In fact, its rate of usage is roughly two orders of magnitude (one hundred times) higher than the historically and accepted rate of police shootings (this varies widely by jurisdiction and agency).
The taser is a replacement for talking, for negotiation, and even for the very simplest of martial arts. It is only very rarely used as a clear replacement for the gun. If the police had been shooting people with guns at the rate that they're using the taser, there would have been a revolution.
2) The taser might well be preferable to a gun if the current (X26 is 151 mA RMS) was reduced to provide a level of safety that isn't quite so self-evidently risky.
Reportedly Stinger Systems makes a similar product using 75% less current.
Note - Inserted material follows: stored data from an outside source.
(** * FAISS viewer: the index connection and query manager

    A shallow embedding of [FaissDataProvider] (src/src/extension.ts): the
    operations [connectToIndex], [refresh], [searchVectors],
    [getMemoryById], [getAllMemories] and [disconnect], the tree view
    ([getTreeItem], [getChildren], [FaissItem]), the connect command, the
    restoring of the saved path at activation, the part of the webview
    message handler that pairs search results with distances, and the
    script that pages and filters the records in the vector view.

    The provider is stateful and talks to the file system, to the editor
    host and to the vector-index engine.  Its methods are embedded as
    computations in a state-and-exception monad over a [World] that holds
    the provider's fields, the host's persisted key-value store, the file
    system and a trace of the observable calls (console, error pop-ups,
    context keys, change notifications, engine searches).  Everything the
    outside world decides (the clock, whether a file operation fails, what
    the JSON parser, the base64 decoder and the engine return) is read from
    an [Env] of oracles, so that every statement below quantifies over all
    behaviours of the collaborators.

    Three conventions.  The operations are written for a single stream of
    control, so an [await] runs the awaited call to its end.  The calls
    into the editor host (console, error pop-ups, [globalState.update],
    [setContext], [fire]) succeed: they change the world and never throw.
    The labels an engine search returns are integral numbers. *)

From Stdlib Require Import ZArith QArith String List Lia Sorted.
From stdpp Require Import gmap strings pretty.

Open Scope string_scope.
Open Scope list_scope.
Open Scope Z_scope.

(** ** JavaScript values *)

#[local] Set Warnings "-register-all".

(** The values [JSON.parse] produces, plus [undefined].  Numbers are only
    passed around and tested for truthiness, never computed with. *)
Inductive jsval : Type :=
| VUndefined
| VNull
| VBool (b : bool)
| VNum (q : Q)
| VStr (s : string)
| VArr (items : list jsval)
| VObj (fields : list (string * jsval)).

(** Thrown values: an error object with its [name] and [message]. *)
Record exn : Type := mkExn { exn_name : string; exn_message : string }.

Definition Error (msg : string) : exn := mkExn "Error" msg.
Definition TypeError (msg : string) : exn := mkExn "TypeError" msg.

(** [Error.prototype.toString], used by the template literals [`${error}`]. *)
Definition exn_toString (e : exn) : string :=
  if String.eqb (exn_name e) "" then exn_message e
  else if String.eqb (exn_message e) "" then exn_name e
  else exn_name e ++ ": " ++ exn_message e.

Inductive Res (A : Type) : Type :=
| Ok (a : A)
| Throw (e : exn).
Arguments Ok {A} a.
Arguments Throw {A} e.

(** JavaScript truthiness, as used by [!data.index]. *)
Definition truthy (v : jsval) : bool :=
  match v with
  | VUndefined | VNull => false
  | VBool b => b
  | VNum q => negb (Qeq_bool q 0)
  | VStr s => negb (String.eqb s "")
  | VArr _ | VObj _ => true
  end.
I'm not a huge fan of Stinger Systems, but at least they appear to be aware of the issue of current versus safety.
3) One of the chief proponents of taser safety is Dr. Mark Kroll, an "independent" (not really) Director of Taser. Reportedly, he has NEVER been tasered (scared of something). So far as I am aware, he has not accepted my challenge to be repeatedly tasered across the chest by a genuine X26 taser. My other conditions to ensure a fair test have been stated previously.
4) Virtually all of the so-called demos and training episodes using the taser do not place the barbs across the chest where they would sometimes land during street (or airport) deployments.
These so-called demos might as well be labeled as "FAKE" for all the applicability they have to real life deployments where the officer AIMS AT THE CHEST (and occasionally even hits it). Luck of the draw - quite literally.
Mr. Gray's opinion (quite fairly summarized as: 'Better than a gun, eh?') appears to be based on a knowledge gap. That gap could be filled by reviewing the contents of this blog as well as other sources.
If the overall taser issue was as simple as his statement indicates, then there wouldn't be a Common Committee studying the issue in such depth. And I wouldn't have had to create such a monstrously huge blog to address the many subtle and complex angles to this issue.